Application Module Integration Tests

Being able to build a model of the application’s structure is also helpful for integration testing. Similar to Spring Boot’s slice test annotations, developers can indicate that they want to include only the components and configuration for a particular application module by using Spring Modulith’s @ApplicationModuleTest on an integration test. This helps to isolate integration tests against changes and the potential failures of tests located in other modules. An integration test class would look something like this:

package example.order;

@ApplicationModuleTest
class OrderIntegrationTests {

  // Test methods go here
}

Similar to a test case run with @SpringBootTest, @ApplicationModuleTest finds the application’s main class annotated with @SpringBootApplication.
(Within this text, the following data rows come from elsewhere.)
(** [PerformMove] and its loop over the blocking moves from [i] on.  The result is the move that
    must be swapped, if any; [inl] in the loop is the early return.  The restart sets [i] to 0
    and the [for] then increments it. *)
Fixpoint PerformMove (fuel : nat) (index : nat) (s : Resolver) : option (Resolver * option nat) :=
  match fuel with
  | O => None
  | S fuel' =>
      move ← moves_ s !! index;
      if IsRedundant move then Some (update_move index Eliminate s, None)
      else
        let destination := destination_ move in
        let s := update_move index MarkPending s in
        '(s, r) ← PerformBlocking fuel' index destination 0 s;
        match r with
        | inl required_swap => Some (update_move index (ClearPending destination) s, Some required_swap)
        | inr required_swap => ResolveMove index destination required_swap s
        end
  end
with PerformBlocking (fuel : nat) (index : nat) (destination : Location) (i : nat) (s : Resolver)
  : option (Resolver * (nat + option nat)) :=
  match fuel with
  | O => None
  | S fuel' =>
      match moves_ s !! i with
      | None => Some (s, inr None)
      | Some other_move =>
          if Blocks other_move destination && negb (IsPending other_move) then
            '(s, required_swap) ← PerformMove fuel' i s;
            match required_swap with
            | None => PerformBlocking fuel' index destination (S i) s
            | Some k =>
                if Nat.eqb k index then Some (s, inr (Some k))
                else if Nat.eqb k i then PerformBlocking fuel' index destination 1 s
                else Some (s, inl k)
            end
          else PerformBlocking fuel' index destination (S i) s
      end
  end.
It then initializes the application module model, finds the module the test class is located in, and defaults to bootstrap exactly that module. If you run this class and have the log level for org.springframework.modulith.test raised to DEBUG, you will see output that looks like this:

… - Bootstrapping @ApplicationModuleTest for example.order in mode STANDALONE (class example.Application)…
…
… - ## example.order ##
… - > Logical name: order
… - > Base package: example.order
… - > Direct module dependencies: none
… - > Spring beans:
… -   + ….OrderManagement
… -   + ….internal.OrderInternal
…
… - Re-configuring auto-configuration and entity scan packages to: example.order.

The test execution reports which module is bootstrapped, its logical structure, and how it ultimately alters the Spring Boot bootstrap to include only the module’s base package. It can be tweaked to explicitly include other application modules, or bootstrap an entire tree of modules.
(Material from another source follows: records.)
(* ===== verification/TryCatch.v ===== *)
(** Try regions and catch handlers ([dex_file.{h,cc}], [dex_file-inl.h], [bit_utils.h],
    [art_method.cc]).

    [mem] is the file in memory; a [const CodeItem&] is its offset.  The file is mapped at an
    address that is a multiple of 4, so that rounding an address is rounding its offset.
    [None] is a read outside the file. *)
From S2P Require Import Prelude Leb128 DexFile DexInstruction Runtime.
Local Open Scope Z_scope.

(** ** [CodeItem] *)

Section CodeItem.
Variable mem : list Z.

Definition registers_size_ (code : Z) : Z := get_le 2 code mem.
Definition ins_size_ (code : Z) : Z := get_le 2 (code + 2) mem.
Definition outs_size_ (code : Z) : Z := get_le 2 (code + 4) mem.
Definition tries_size_ (code : Z) : Z := get_le 2 (code + 6) mem.
Definition debug_info_off_ (code : Z) : Z := get_le 4 (code + 8) mem.
Definition insns_size_in_code_units_ (code : Z) : Z := get_le 4 (code + 12) mem.

(** [insns_]: the code units from offset 16 on. *)
Definition insns_ (code : Z) : Instruction := fun o => get_le 2 (code + 16 + 2 * o) mem.

(** [RoundDown], [RoundUp]: [n] is a power of two. *)
Definition RoundDown (x n : Z) : Z := Z.land x (- n).
Definition RoundUp (x n : Z) : Z := RoundDown (x + n - 1) n.

(** ** Try items *)

Record TryItem := { start_addr_ : Z; insn_count_ : Z; handler_off_ : Z }.

(** [GetTryItems(code_item, offset)]: 8 is [sizeof(TryItem)]. *)
Definition GetTryItems (code offset : Z) : Z :=
  let insns_end_ := code + 16 + 2 * insns_size_in_code_units_ code in
  RoundUp insns_end_ 4 + 8 * offset.

Definition ReadTryItem (p : Z) : option TryItem :=
  start ← rd 4 p mem;
  count ← rd 2 (p + 4) mem;
  handler ← rd 2 (p + 6) mem;
  Some {| start_addr_ := start; insn_count_ := count; handler_off_ := handler |}.

Definition GetCatchHandlerData (code offset : Z) : Z :=
  GetTryItems code (tries_size_ code) + offset.

(** The binary search; the fuel covers 65535 tries. *)
Fixpoint FindTryItemLoop (fuel : nat) (code address min max : Z) : option Z :=
  match fuel with
  | O => None
  | S fuel' =>
      if min <=? max then
        let mid := min + Z.quot (max - min) 2 in
        ti ← ReadTryItem (GetTryItems code mid);
        let start := start_addr_ ti in
        let end_ := u32 (start + insn_count_ ti) in
        if address <? start then FindTryItemLoop fuel' code address min (mid - 1)
        else if end_ <=? address then FindTryItemLoop fuel' code address (mid + 1) max
        else Some mid
      else Some (-1)
  end.

Definition FindTryItem (code address : Z) : option Z :=
  FindTryItemLoop 17 code address 0 (tries_size_ code - 1).

Definition FindCatchHandlerOffset (code address : Z) : option Z :=
  try_item ← FindTryItem code address;
  if try_item =? -1 then Some (-1)
  else ti ← ReadTryItem (GetTryItems code try_item); Some (handler_off_ ti).

(** ** [CatchHandlerIterator] *)

Record CatchHandlerIterator := {
  type_idx_ : Z;
  address_ : Z;
  current_data_ : list Z;
  remaining_count_ : Z;
  catch_all_ : bool;
}.

Definition HasNextHandler (it : CatchHandlerIterator) : bool :=
  negb (remaining_count_ it =? -1) || catch_all_ it.

Definition NextHandler (it : CatchHandlerIterator) : option CatchHandlerIterator :=
  if 0 <? remaining_count_ it then
    '(type_idx, d) ← DecodeUnsignedLeb128 (current_data_ it);
    '(address, d) ← DecodeUnsignedLeb128 d;
    Some {| type_idx_ := u16 type_idx; address_ := address; current_data_ := d;
            remaining_count_ := remaining_count_ it - 1; catch_all_ := catch_all_ it |}
  else if catch_all_ it then
    '(address, d) ← DecodeUnsignedLeb128 (current_data_ it);
    Some {| type_idx_ := kDexNoIndex16; address_ := address; current_data_ := d;
            remaining_count_ := remaining_count_ it; catch_all_ := false |}
  else
    Some {| type_idx_ := type_idx_ it; address_ := address_ it;
            current_data_ := current_data_ it; remaining_count_ := -1; catch_all_ := false |}.

(** [Init(handler_data)]. *)
Definition InitHandlers (it : CatchHandlerIterator) (handler_data : list Z)
  : option CatchHandlerIterator :=
  '(remaining, d) ← DecodeSignedLeb128 handler_data;
  NextHandler
    {| type_idx_ := type_idx_ it; address_ := address_ it; current_data_ := d;
       remaining_count_ := if remaining <=? 0 then s32 (- remaining) else remaining;
       catch_all_ := remaining <=? 0 |}.

(** [Init(code_item, offset)]. *)
Definition InitAtOffset (it : CatchHandlerIterator) (code offset : Z)
  : option CatchHandlerIterator :=
  if 0 <=? offset then
    InitHandlers it (drop (Z.to_nat (GetCatchHandlerData code offset)) mem)
  else Some {| type_idx_ := type_idx_ it; address_ := address_ it; current_data_ := [];
               remaining_count_ := -1; catch_all_ := false |}.

(** The iterator before its initialisation; [type_idx_] is not set by the constructor. *)
Definition new_iterator (type_idx : Z) : CatchHandlerIterator :=
  {| type_idx_ := type_idx; address_ := u32 (-1); current_data_ := [];
     remaining_count_ := 0; catch_all_ := false |}.

(** The constructor: the offset of the handlers of the region that covers the address. *)
Definition HandlerOffsetFor (code address : Z) : option Z :=
  if tries_size_ code =? 0 then Some (-1)
  else if tries_size_ code =? 1 then
    ti ← ReadTryItem (GetTryItems code 0);
    let start := start_addr_ ti in
    if start <=? address then
      let end_ := u32 (start + insn_count_ ti) in
      if address <? end_ then Some (handler_off_ ti) else Some (-1)
    else Some (-1)
  else FindCatchHandlerOffset code address.

Definition MakeCatchHandlerIterator (code address : Z) : option CatchHandlerIterator :=
  offset ← HandlerOffsetFor code address;
  InitAtOffset (new_iterator 0) code offset.

Definition MakeIteratorForTry (code : Z) (try_item : TryItem) : option CatchHandlerIterator :=
  InitAtOffset (new_iterator 0) code (handler_off_ try_item).

(** [EndDataPointer]: [CHECK(!HasNext())]. *)
Definition EndHandlerData (it : CatchHandlerIterator) : option (list Z) :=
  if negb (HasNextHandler it) then Some (current_data_ it) else None.

(** ** [ArtMethod::FindCatchBlock]

    The handlers in order; [method] is the method whose class linker context resolves the
    types.  One handler takes at least one byte, so the length of the file is enough fuel. *)
Context {W : Type} `{Runtime W}.

Fixpoint FindCatchLoop (fuel : nat) (method exception_type : Z) (it : CatchHandlerIterator)
  (self : Thread W) : option (Thread W * Z) :=
  match fuel with
  | O => None
  | S fuel' =>
      if negb (HasNextHandler it) then Some (self, kDexNoIndex)
      else
        let iter_type_idx := type_idx_ it in
        if iter_type_idx =? kDexNoIndex16 then Some (self, address_ it)
        else
          let '(self, iter_exception_type) := GetClassFromTypeIndex method iter_type_idx self in
          if iter_exception_type =? 0 then
            it ← NextHandler it; FindCatchLoop fuel' method exception_type it (ClearException self)
          else if IsAssignableFrom (world_ self) iter_exception_type exception_type then
            Some (self, address_ it)
          else it ← NextHandler it; FindCatchLoop fuel' method exception_type it self
  end.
Using Events for Inter-module Interaction

Shifting the integration testing focus towards application modules usually reveals their outgoing dependencies, typically established by references to Spring beans residing in other modules. While those can be mocked (by using @MockBean) to satisfy the test execution, it is often a better idea to replace the cross-module bean dependencies with an application event being published and consuming that with the previously explicitly invoked component.

Our example is already arranged in this preferred way, as it publishes an OrderCompleted event during the call to OrderManagement.complete(…). Spring Modulith’s PublishedEvents abstraction allows testing that an integration test case has caused particular application events to be published:

@ApplicationModuleTest
@RequiredArgsConstructor
class OrderIntegrationTests {

  private final OrderManagement orders;

  @Test
  void publishesOrderCompletion(PublishedEvents events) {

    var reference = new Order();

    orders.complete(reference);

    // Find all OrderCompleted events referring to our reference order
    var matchingMapped = events.ofType(OrderCompleted.class)
        .matchingMapped(OrderCompleted::getOrderId, reference.getId()::equals);

    assertThat(matchingMapped).hasSize(1);
  }
}

A Tool Box for Well-structured Spring Boot Applications

Spring Modulith provides convention and APIs to declare and verify logical modules in your Spring Boot application. On top of the features described above, the first release has many more features to help developers structuring their applications:

You can find more about the project in its reference documentation and check out the example project. Despite the broad set of features already available, this is just the start of the journey. We look forward to your feedback and feature ideas for the project. Also, be sure to follow us on Twitter for the latest social media updates on the project.

About Moduliths

Spring Modulith (no trailing "s") is the continuation of the Moduliths (with trailing "s") project but using Spring Boot 3.0, Framework 6, Java 17, and JakartaEE 9 as the baseline. The old Moduliths project is currently available in version 1.3, is compatible with Spring Boot 2.7, and will be maintained as long as the corresponding Boot generation. We have used the experience gained with it over the last two years, streamlined a few abstractions, tweaked a couple of defaults here and there, and decided to start with a more state-of-the-art baseline. For more detailed guidance on how to migrate to Spring Modulith, see the Spring Modulith reference documentation.